A recent tour of the Hollyhock House by architect Frank Lloyd Wright near my home featured breathtaking views of Los Angeles and a wealth of information about Wright (whose Prairie style home, studio and works I toured last year, as I wrote about here) and his client, leftist socialite Aline Barnsdall.
These tours usually skimp on details of the client’s life and abilities or they fail to cover the essential architectural points about the work and, happily, in this case, our guide Michael was fully informed about both. It was a group tour, so we had to keep moving through narrow passageways and up or down stairs in Wright’s first Los Angeles project, which was built between 1919 and 1923. Wright’s California Romanza style is fully realized – he used the musical term meaning “freedom to make one’s own form” – in house and garden on this 36-acre site. Ingeniously unfolding with unique spaces, innovations and studios for the purpose of an arts colony, Hollyhock included a plan for a theater, actors’ dormitory, shops and art studios and a motion picturehouse. That’s in addition to two secondary residences and the main house, which is what we toured one morning this spring.
Each major interior space adjoins an equivalent exterior space, connected either by glass doors, a porch, pergola or colonnade, as a handout instructs, and Wright himself did not supervise on site every day (he was away building the Imperial Hotel in Tokyo, Japan). There are dozens of tales of his son, Lloyd Wright, and his apprentice, Rudolph Schindler, who were designated by Wright to help. Other prominent modern architects who favored southern California, such as John Lautner and Richard Neutra, are mentioned. Look for Wright’s nearby Ennis House on another Hollywood hill within Hollyhock’s sights. And, according to the guide, the Hollywood Bowl shell owes to an original – and rejected – Wright design that had far superior acoustics.

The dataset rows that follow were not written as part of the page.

(* ===== verification/Build.v ===== *)
(** Construction: the factories of src/w2/behLibrary.cpp (lines 428-509) and
    src/w3/behLibrary.cpp (lines 290-345) with the constructors they call,
    the behaviour builders and the entity constructors of
    src/w2/roguelike.cpp, and the world [init_roguelike] builds.

    A construction runs in [Build], a state-and-error computation over the
    process-wide name table and the world: node constructors register their
    blackboard names ([reg_entity_blackboard_var]) and some write the
    entity's blackboard.  The children of a composite are built first, left
    to right, as the elements of the braced list passed to the factory. *)

From Stdlib Require Import QArith ZArith Lia Init.Byte.
From stdpp Require Import base decidable list gmap strings.
From S2P Require Import Prelude Types Blackboard RandomUtil Composite Utility Node World Leaves Tree.

#[local] Open Scope bt_scope.
#[local] Open Scope string_scope.

Abbreviation Build A := (SE (NameTable * World) fault A).

(** [reg_entity_blackboard_var<T>(entity, name)] (blackboard.h). *)
Definition reg_entity_blackboard_var (ty : bbtype) (bb_name : string) : Build nat :=
  fun s => let (slot, tbl) := reg_name bb_name ty s.1 in inr (slot, (tbl, s.2)).

(** [entity.set(...)] on a live entity of the world. *)
Definition entity_modify (e : Entity) (f : Comps -> Comps) : Build unit :=
  fun s => if is_alive s.2 e then inr (tt, (s.1, modify_comps s.2 e f))
           else inl (InvalidEntity e).

(** ** Leaf factories *)

Definition move_to_entity (e : Entity) (bb_name : string) : Build node :=
  let* slot := reg_entity_blackboard_var TEntity bb_name in se_ret (MoveToEntity slot).

Definition find_enemy (e : Entity) (dist : Q) (bb_name : string) : Build node :=
  let* slot := reg_entity_blackboard_var TEntity bb_name in se_ret (FindEnemy slot dist).

Definition find_waypoint (e : Entity) (bb_name : string) : Build node :=
  let* slot := reg_entity_blackboard_var TEntity bb_name in se_ret (FindWaypoint slot).

Definition flee (e : Entity) (bb_name : string) : Build node :=
  let* slot := reg_entity_blackboard_var TEntity bb_name in se_ret (Flee slot).

(** [find_powerup] and [find_heal]: [FindClosestOf] over their query. *)
Definition find_closest_of (k : closest_kind) (e : Entity) (dist : Q)
    (bb_name : string) : Build node :=
  let* slot := reg_entity_blackboard_var TEntity bb_name in
  se_ret (FindClosestOf k slot dist).

Definition alert_hoard (e : Entity) (alert_dist : Q) (bb_name : string) : Build node :=
  let* slot := reg_entity_blackboard_var TEntity bb_name in
  se_ret (AlertHoard alert_dist slot).

(** [HoardListener::HoardListener] (w2 lines 370-376): the target and the
    flag are registered under the same name, then the flag is set to
    [false] in the entity's blackboard. *)
Definition hoard_listener (e : Entity) (bb_name : string) : Build node :=
  let* target_index := reg_entity_blackboard_var TEntity bb_name in
  let* flag_index := reg_entity_blackboard_var TBool bb_name in
  let* _ := entity_modify e (fun c =>
              set_bb (Some (bb_set flag_index (VBool false) (bb_of c))) c) in
  se_ret (HoardListener target_index flag_index).

(** [Patrol::Patrol] (w2 lines 341-350): the patrol centre is the entity's
    position at construction. *)
Definition patrol (e : Entity) (patrol_dist : Q) (bb_name : string) : Build node :=
  let* pposBb := reg_entity_blackboard_var TPosition bb_name in
  let* _ := entity_modify e (fun c =>
              let c := ensure_pos (ensure_bb c) in
              set_bb (Some (bb_set pposBb (VPosition (pos_or_origin c)) (bb_of c))) c) in
  se_ret (Patrol pposBb patrol_dist).

Definition is_low_hp (thres : Q) : Build node := se_ret (IsLowHp thres).
Definition patch_up (thres : Q) : Build node := se_ret (PatchUp thres).
Definition random_walk : Build node := se_ret RandomWalk.

(** ** Composite factories *)

Definition sequence (nodes : list (Build node)) : Build node :=
  let* ns := se_mapM nodes in se_ret (Sequence ns).
Definition selector (nodes : list (Build node)) : Build node :=
  let* ns := se_mapM nodes in se_ret (Selector ns).
Definition or_node (nodes : list (Build node)) : Build node :=
  let* ns := se_mapM nodes in se_ret (OrNode ns).
Definition parallel (nodes : list (Build node)) : Build node :=
  let* ns := se_mapM nodes in se_ret (Parallel ns).
Definition not_node (child : Build node) : Build node :=
  let* n := child in se_ret (NotNode n).

(** [utility_selector] (w3 lines 306-311): no previous choice, [stale = 0]. *)
Definition utility_selector (nodes : list (Build node * utility_function * string))
    : Build node :=
  let* ns := se_mapM (map (fun t => t.1.1) nodes) in
  se_ret (UtilitySelector
            (mkUSel (zip_with (fun n t => (n, t.1.2, t.2)) ns nodes) None 0%Q)).

(** ** The behaviour builders of roguelike.cpp (lines 9-81) *)

(** [e.set(Blackboard{})]: a fresh, empty blackboard. *)
Definition reset_bb (e : Entity) : Build unit := entity_modify e (set_bb (Some ∅)).

(** [e.set(BehaviourTree{root})]. *)
Definition set_behaviour_tree (e : Entity) (root : node) : Build unit :=
  entity_modify e (set_tree (Some root)).

Definition create_minotaur_beh (e : Entity) : Build unit :=
  let* _ := reset_bb e in
  let* root :=
    selector [
      sequence [is_low_hp 50; find_enemy e 4 "flee_enemy"; flee e "flee_enemy"];
      sequence [find_enemy e 3 "attack_enemy"; move_to_entity e "attack_enemy"];
      patrol e 2 "patrol_pos"] in
  set_behaviour_tree e root.

Definition create_gatherer_beh (e : Entity) : Build unit :=
  let* _ := reset_bb e in
  let* root :=
    selector [
      sequence [find_enemy e 2 "attack_enemy"; move_to_entity e "attack_enemy"];
      sequence [
        selector [find_closest_of QPowerup e 100 "gather_bonus";
                  find_closest_of QHeal e 100 "gather_bonus"];
        move_to_entity e "gather_bonus"];
      sequence [find_enemy e 200 "attack_enemy"; move_to_entity e "attack_enemy"]] in
  set_behaviour_tree e root.

Definition create_hoard_beh (e : Entity) : Build unit :=
  let* _ := reset_bb e in
  let* root :=
    selector [
      hoard_listener e "hoard provoker";
      move_to_entity e "hoard provoker";
      sequence [find_enemy e 2 "hoard provoker"; alert_hoard e 100 "hoard provoker"];
      patrol e 2 "patrol_pos"] in
  set_behaviour_tree e root.

Definition create_guard_beh (e : Entity) : Build unit :=
  let* _ := reset_bb e in
  let* root :=
    selector [
      sequence [
        selector [find_enemy e 3 "chosen entity"; find_waypoint e "chosen entity"];
        move_to_entity e "chosen entity"]] in
  set_behaviour_tree e root.

(** ** Entities (roguelike.cpp lines 83-172)

    The empty [StateMachine] of an NPC is the flag [l_sm]; textures are the
    file [LoadTexture] read. *)

Definition spawn (c : Comps) : Build Entity :=
  fun s => let (e, w) := new_entity c s.2 in inr (e, (s.1, w)).

(** The first entity of the world with the name [name]. *)
Definition find_named (name : string) (w : World) : option Entity :=
  fst <$> List.find (fun ec => bool_decide (l_name (c_look ec.2) = Some name)) (w_ents w).

(** [ecs.entity(name)]: the entity with that name, created if there is
    none. *)
Definition entity_named (name : string) : Build Entity :=
  fun s => match find_named name s.2 with
           | Some e => inr (e, s)
           | None => spawn (set_look (mkLook (Some name) None None None false) no_comps) s
           end.

Definition npc_comps (x y : Z) (col : Color) (tex : Entity) (team : Z) : Comps :=
  mkComps (Some (mkPosition x y)) (Some (mkPosition x y)) (Some 100%Q)
    (Some EA_NOP) (Some team) (Some (1, 0)%Z) (Some 20%Q) false false
    None None None None (Some ∅) None None
    (mkLook None (Some col) (Some tex) None true).

Definition create_npc (x y : Z) (col : Color) (texture_src : string) (team : Z)
    : Build Entity :=
  let* tex := entity_named texture_src in
  spawn (npc_comps x y col tex team).

Definition create_monster (x y : Z) (col : Color) (texture_src : string) : Build Entity :=
  create_npc x y col texture_src 1.
Definition create_ally (x y : Z) (col : Color) (texture_src : string) : Build Entity :=
  create_npc x y col texture_src 0.

Definition create_gatherer (x y : Z) (col : Color) (texture_src : string) : Build Entity :=
  let* e := create_ally x y col texture_src in
  let* _ := entity_modify e (set_can_pickup true) in
  se_ret e.

Definition yellow : Color := mkColor xff xff x00 xff.
Definition heal_red : Color := mkColor xff x44 x44 xff.
Definition white : Color := mkColor xff xff xff xff.

Definition create_powerup (x y : Z) (amount : Q) : Build unit :=
  let* _ := spawn (set_look (mkLook None (Some yellow) None None false)
                     (set_powerup (Some amount) (set_pos (Some (mkPosition x y)) no_comps))) in
  se_ret tt.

That Hollyhock House, named for his client’s favorite flower, was designed for a left-wing lunatic named Aline Barnsdall (1882-1946) is of particular interest, as it appears that Wright may have promptly dispensed with her wildly inconsistent, contradictory demands and instead created what was best for an arts and theatrical colony based on earth. The raging, violent unwed mother and anarchist Barnsdall, who inherited her family’s oil fortune – her grandfather, William Barnsdall, drilled the second producing oil well in the United States (in Pennsylvania) – appears to have been as unstable as she was unhappy, bashing a lover’s head with a Monet painting and leaving her only child Betty, known as Sugartop for her blonde curls, without a father. Barnsdall apparently changed homes as often as she changed lovers, and the staunch anti-capitalist – she plastered her property with billboards for socialist Upton Sinclair – donated money to anarcho-terrorist Emma Goldman, who plotted to assassinate Carnegie Steel industrialist Henry Clay Frick and was linked to the assassination of President William McKinley. Throughout her life, Barnsdall railed against capitalism. She physically assaulted a visitor before dying of a heart attack. You can imagine little Sugartop running from room to room trying to escape her maniacal mother.

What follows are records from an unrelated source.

(* ===== verification/Turn.v ===== *)
(** The turn loop of src/w2/roguelike.cpp: [is_player_acted] (lines
    263-272), [upd_player_actions_count] (274-284), [move_pos] (286-297),
    [process_actions] (299-367) and [process_turn] (369-392).

    [ecs.defer] blocks: component writes through the references an [each]
    loop hands out take effect at once; [entity.destruct()] inside a
    deferred block takes effect when the block ends, so the entity is still
    visited by the queries of the same block. *)

From Stdlib Require Import QArith ZArith Lia.
From stdpp Require Import base decidable list gmap strings.
From S2P Require Import Prelude Types Blackboard RandomUtil Node World Leaves Tree.

(** ** The player's turn counters *)

(** [is_player_acted]: the action of the last player the query visits. *)
Definition is_player_acted (w : World) : bool :=
  foldl (fun acted ec =>
           if c_is_player ec.2
           then match c_action ec.2 with
                | Some a => negb (Z.eqb a EA_NOP)
                | None => acted
                end
           else acted) false (w_ents w).

(** [na.curActions = (na.curActions + 1) % na.numActions]: C++ [%]
    truncates, as [Z.rem]. *)
Definition next_cur_actions (na : Z * Z) : Z * Z :=
  (na.1, Z.rem (na.2 + 1) na.1).

(** [upd_player_actions_count]: [actionsReached |= na.curActions == 0]. *)
Definition upd_player_actions_count (w : World) : bool * World :=
  let step (acc : bool * list (Entity * Comps)) (ec : Entity * Comps) :=
    match c_is_player ec.2, c_numactions ec.2 with
    | true, Some na =>
        let na' := next_cur_actions na in
        (acc.1 || Z.eqb na'.2 0, acc.2 ++ [(ec.1, set_numactions (Some na') ec.2)])
    | _, _ => (acc.1, acc.2 ++ [ec])
    end in
  let r := foldl step (false, []) (w_ents w) in
  (r.1, mkWorld r.2 (w_next w)).

(** ** Moves and attacks *)

Definition move_pos (pos : Position) (action : Z) : Position :=
  if Z.eqb action EA_MOVE_LEFT then mkPosition (px pos - 1) (py pos)
  else if Z.eqb action EA_MOVE_RIGHT then mkPosition (px pos + 1) (py pos)
  else if Z.eqb action EA_MOVE_UP then mkPosition (px pos) (py pos - 1)
  else if Z.eqb action EA_MOVE_DOWN then mkPosition (px pos) (py pos + 1)
  else pos.

(** One visit of [checkAttacks.each] (lines 310-318): an entity other than
    the mover whose [MovePos] is the target cell blocks the move, and takes
    the mover's damage if it is on another team. *)
Definition check_attack (me : Entity) (nextPos : Position) (dmg : Q) (team : Z)
    (ec : Entity * Comps) : bool * (Entity * Comps) :=
  match c_mpos ec.2, c_hp ec.2, c_team ec.2 with
  | Some epos, Some hp, Some enemy_team =>
      if negb (Nat.eqb me ec.1) && bool_decide (epos = nextPos)
      then (true, if Z.eqb team enemy_team then ec
                  else (ec.1, set_hp (Some (hp - dmg)%Q) ec.2))
      else (false, ec)
  | _, _, _ => (false, ec)
  end.

Definition check_attacks (me : Entity) (nextPos : Position) (dmg : Q) (team : Z)
    (l : list (Entity * Comps)) : bool * list (Entity * Comps) :=
  let rs := map (check_attack me nextPos dmg team) l in
  (existsb fst rs, map snd rs).

(** The entities of [processActions]: [Action, Position, MovePos,
    MeleeDamage, Team]. *)
Definition acts (c : Comps) : bool :=
  bool_decide (is_Some (c_action c) /\ is_Some (c_pos c) /\ is_Some (c_mpos c)
               /\ is_Some (c_dmg c) /\ is_Some (c_team c)).

Definition action_entities (w : World) : list Entity :=
  map fst (filter (fun ec => acts ec.2 = true) (w_ents w)).

(** The body of the first [processActions.each] (lines 306-323). *)
Definition plan_move (w : World) (me : Entity) : World :=
  match get_comps w me with
  | Some c =>
      match c_action c, c_pos c, c_dmg c, c_team c with
      | Some a, Some pos, Some dmg, Some team =>
          let nextPos := move_pos pos a in
          let (blocked, ents) := check_attacks me nextPos dmg team (w_ents w) in
          let w := mkWorld ents (w_next w) in
          if blocked then set_action_of w me EA_NOP
          else modify_comps w me (set_mpos (Some nextPos))
      | _, _, _, _ => w
      end
  | None => w
  end.

(** The second [processActions.each] (lines 325-329). *)
Definition commit_move (c : Comps) : Comps :=
  if acts c then set_action (Some EA_NOP) (set_pos (c_mpos c) c) else c.

(** [deleteAllDead] (lines 332-340): [hp <= 0] destroys the entity. *)
Definition alive_after (c : Comps) : bool :=
  match c_hp c with
  | Some hp => negb (Qle_bool hp 0)
  | None => true
  end.

(** The pickups of one [pickuppers] entity (lines 347-365): every heal and
    powerup on its cell, each added to its hit points or damage; the
    picked entities are destroyed when the block ends. *)
Definition on_cell (pos : Position) (get : Comps -> option Q)
    (l : list (Entity * Comps)) : list (Entity * Q) :=
  omap (fun ec => match c_pos ec.2, get ec.2 with
                  | Some ppos, Some amt => if bool_decide (pos = ppos)
                                           then Some (ec.1, amt) else None
                  | _, _ => None
                  end) l.

Definition sum_amounts (base : Q) (l : list (Entity * Q)) : Q :=
  foldl (fun acc ea => (acc + ea.2)%Q) base l.

Definition pickup_one (s : World * list Entity) (p : Entity) : World * list Entity :=
  let (w, destroyed) := s in
  match get_comps w p with
  | Some c =>
      match c_can_pickup c, c_pos c, c_hp c, c_dmg c with
      | true, Some pos, Some hp, Some dmg =>
          let heals := on_cell pos c_heal (w_ents w) in
          let w := modify_comps w p (set_hp (Some (sum_amounts hp heals))) in
          let pows := on_cell pos c_powerup (w_ents w) in
          let w := modify_comps w p (set_dmg (Some (sum_amounts dmg pows))) in
          (w, destroyed ++ map fst heals ++ map fst pows)
      | _, _, _, _ => (w, destroyed)
      end
  | None => (w, destroyed)
  end.

Definition destroy (es : list Entity) (w : World) : World :=
  mkWorld (filter (fun ec => ec.1 ∉ es) (w_ents w)) (w_next w).

Definition process_actions (w : World) : World :=
  let w := foldl plan_move w (action_entities w) in
  let w := mkWorld (map (fun ec => (ec.1, commit_move ec.2)) (w_ents w)) (w_next w) in
  let w := mkWorld (filter (fun ec => alive_after ec.2) (w_ents w)) (w_next w) in
  let pickuppers := map fst (w_ents w) in
  let (w, destroyed) := foldl pickup_one (w, []) pickuppers in
  destroy destroyed w.

(** ** The turn *)

Section Turn.
Context {G : Type} `{!RandomSource G}.
Variable sample_fuel : nat.

(** [process_turn]: the state machines are empty in w2 and not modelled. *)
Definition process_turn (s : World * G) : fault + (World * G) :=
  if is_player_acted s.1 then
    let (reached, w) := upd_player_actions_count s.1 in
    match (if reached then tick_trees sample_fuel (w, s.2) else inr (w, s.2)) with
    | inl f => inl f
    | inr (w, g) => inr (process_actions w, g)
    end
  else inr s.

End Turn.

(** ** Movement towards and away from a target *)

Lemma position_neq x y tx ty :
  mkPosition x y <> mkPosition tx ty -> x <> tx \/ y <> ty.
Proof.
  intros Hne. destruct (decide (x = tx)); [|auto]. subst.
  right. intros ->. done.
Qed.

Ltac move_cases :=
  unfold move_towards, inverse_move, dist2;
  repeat match goal with
         | |- context [Z.ltb ?a ?b] => destruct (Z.ltb_spec a b)
         end;
  cbn in *.

(** C19: [MoveToEntity] makes progress: the step [move_towards(pos, target)]
    that it plans, once [process_actions] applies it with [move_pos],
    brings the entity strictly closer to a target at another cell. *)
Theorem move_towards_closer p t :
  p <> t -> (dist2 (move_pos p (move_towards p t)) t < dist2 p t)%Z.
Proof.
  destruct p as [x y], t as [tx ty]. intros Hne%position_neq.
  move_cases; nia.
Qed.

Lemma move_towards_closer_witness :
  mkPosition 0 0 <> mkPosition 2 1 /\
  (dist2 (move_pos (mkPosition 0 0) (move_towards (mkPosition 0 0) (mkPosition 2 1)))
     (mkPosition 2 1) < dist2 (mkPosition 0 0) (mkPosition 2 1))%Z.
Proof. split; [done|]. apply move_towards_closer. done. Defined.

(** C20: [Flee] makes progress: the step [inverse_move(move_towards(pos,
    target))] takes the entity strictly farther from the target. *)
Theorem inverse_move_farther p t :
  p <> t ->
  (dist2 p t < dist2 (move_pos p (inverse_move (move_towards p t))) t)%Z.
Proof.
  destruct p as [x y], t as [tx ty]. intros Hne%position_neq.
  move_cases; nia.
Qed.

Lemma inverse_move_farther_witness :
  mkPosition 0 0 <> mkPosition 2 1 /\
  (dist2 (mkPosition 0 0) (mkPosition 2 1) <
   dist2 (move_pos (mkPosition 0 0) (inverse_move (move_towards (mkPosition 0 0)
     (mkPosition 2 1)))) (mkPosition 2 1))%Z.
Proof. split; [done|]. apply inverse_move_farther. done. Defined.

(** ** The action counter *)

(** The entities [updPlayerActions] visits ([IsPlayer] and [NumActions]). *)
Definition counts_actions (c : Comps) : bool :=
  c_is_player c && bool_decide (is_Some (c_numactions c)).

Definition upd_flag (ec : Entity * Comps) : bool :=
  match c_is_player ec.2, c_numactions ec.2 with
  | true, Some na => Z.eqb (next_cur_actions na).2 0 | _, _ => false end.

Definition upd_entry (ec : Entity * Comps) : Entity * Comps :=
  match c_is_player ec.2, c_numactions ec.2 with
  | true, Some na => (ec.1, set_numactions (Some (next_cur_actions na)) ec.2)
  | _, _ => ec end.

(** One call of [upd_player_actions_count], entity by entity: the query's
    entities advance their counter, and the flag is set iff one of them
    wraps to 0. *)
Lemma upd_player_actions_count_eq w :
  upd_player_actions_count w =
    (existsb upd_flag (w_ents w), mkWorld (map upd_entry (w_ents w)) (w_next w)).
Proof.
  unfold upd_player_actions_count.
  assert (forall l b acc, foldl (fun acc ec =>
     match c_is_player ec.2, c_numactions ec.2 with
     | true, Some na => let na' := next_cur_actions na in
         (acc.1 || Z.eqb na'.2 0, acc.2 ++ [(ec.1, set_numactions (Some na') ec.2)])
     | _, _ => (acc.1, acc.2 ++ [ec]) end) (b, acc) l =
     (b || existsb upd_flag l, acc ++ map upd_entry l)) as H.
  { induction l as [|[e c] l IH]; intros b acc; simpl; [by rewrite orb_false_r, app_nil_r|].
    unfold upd_flag, upd_entry. simpl.
    destruct (c_is_player c), (c_numactions c); rewrite IH; simpl;
      by rewrite ?orb_assoc, ?orb_false_r, <-?app_assoc. }
  by rewrite H.
Qed.

Lemma next_cur_actions_mod n (k : nat) :
  (0 < n)%Z -> next_cur_actions (n, Z.of_nat k mod n)%Z = (n, Z.of_nat (S k) mod n)%Z.
Proof.
  intros Hn. unfold next_cur_actions. cbn [fst snd]. f_equal.
  rewrite Z.rem_mod_nonneg by (pose proof (Z.mod_pos_bound (Z.of_nat k) n); lia).
  rewrite Nat2Z.inj_succ, <- Z.add_1_r, Zplus_mod_idemp_l. reflexivity.
Qed.

(** C21: [upd_player_actions_count] cycles the player's counter.  In a
    world whose entities with [IsPlayer] and [NumActions] all hold
    [NumActions{n, 0}] ([n > 0]), after [k] calls every such entity holds
    [NumActions{n, k mod n}] and every other entity is unchanged, and the
    next call reports [actionsReached] iff there is such an entity and
    [k + 1] is a multiple of [n]: the trees run every [n]-th acting turn. *)
Theorem upd_player_actions_count_cycle w n k :
  (0 < n)%Z ->
  (forall ec na, ec ∈ w_ents w -> c_is_player ec.2 = true ->
     c_numactions ec.2 = Some na -> na = (n, 0%Z)) ->
  Nat.iter k (fun w => (upd_player_actions_count w).2) w =
    mkWorld (map (fun ec => if counts_actions ec.2
                  then (ec.1, set_numactions (Some (n, Z.of_nat k mod n)%Z) ec.2)
                  else ec) (w_ents w)) (w_next w) /\
  (upd_player_actions_count (Nat.iter k (fun w => (upd_player_actions_count w).2) w)).1 =
    existsb (fun ec => counts_actions ec.2) (w_ents w) && Z.eqb (Z.of_nat (S k) mod n)%Z 0.
Proof.
  intros Hn Hw.
  assert (Hk : Nat.iter k (fun w => (upd_player_actions_count w).2) w =
    mkWorld (map (fun ec => if counts_actions ec.2
                  then (ec.1, set_numactions (Some (n, Z.of_nat k mod n)%Z) ec.2)
                  else ec) (w_ents w)) (w_next w)).
  { induction k as [|k IH]; [simpl|rewrite Nat.iter_succ].
    - destruct w as [ents nx]; simpl in *. f_equal. rewrite <-(map_id ents) at 1.
      apply map_ext_in. intros [e c] Hin%list_elem_of_In. unfold counts_actions; simpl.
      destruct (c_is_player c) eqn:Hp, (c_numactions c) as [na|] eqn:Hna; try done.
      pose proof (Hw (e, c) na Hin Hp Hna) as ->. rewrite bool_decide_true by done.
      destruct c; simpl in *; by subst.
    - rewrite IH, upd_player_actions_count_eq. simpl. f_equal.
      rewrite map_map. apply map_ext. intros [e c]. unfold counts_actions, upd_entry; simpl.
      destruct (c_is_player c) eqn:Hp, (c_numactions c) eqn:Hna; simpl;
        rewrite ?Hp, ?Hna; try done.
      by rewrite next_cur_actions_mod. }
  split; [done|]. rewrite Hk, upd_player_actions_count_eq. simpl. clear Hk Hw.
  induction (w_ents w) as [|[e c] l IH]; [done|]. simpl.
  rewrite IH. unfold counts_actions, upd_flag, set_numactions. simpl.
  destruct (c_is_player c) eqn:Hp, (c_numactions c) eqn:Hna; simpl;
    rewrite ?Hp, ?Hna; [|done..].
  pose proof (next_cur_actions_mod n k Hn) as Hm. injection Hm as Hm. rewrite Hm.
  by destruct (Z.eqb _ 0), (existsb _ l).
Qed.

The house, gardens and grounds are magnificent as usual thanks to Frank Lloyd Wright. Sure, you’ll hear the typical comments and complaints – the leaks, the imperfections, the cost overruns – but the under-renovation Hollyhock is almost a hundred years old and it still captures the imagination with grace, privacy, purity of purpose and clean, elegant lines. It must seen and experienced, and, in tour guide Michael’s case, explained, to be rightly understood. There’s a goddess of hospitality, the first built-in entertainment center, seamless rooms, cork floors in the modern kitchen, and light bursting here and there with precision as southern California sunshine caresses the home from rise to set. The (group) tour’s climax is the livingroom, made for a grand fireplace, concrete art piece, moat with a footbridge to light the fire, grand piano, writing spots, reading room and a view of the city that emphasizes order, structure and straight lines extending to the Pacific Ocean.
Hollyhock house, part of Barnsdall Arts Park, is located at 4800 Hollywood Boulevard in Los Angeles 90027. Tours are available as of this writing Friday through Sunday every hour on the hour from 12:30 pm until the last tour at 3:30 pm and visitors are advised to arrive early. Groups of ten or more are asked to call for specific information and available times in advance: (323) 644-6269. Admission rates currently are $7 for general admission and $3 for seniors. If you go, remember that the house was commissioned by a woman whose money originated with the creative efforts of a man who drilled for oil in the Keystone state – and it was made by a genius with a single vision of his own.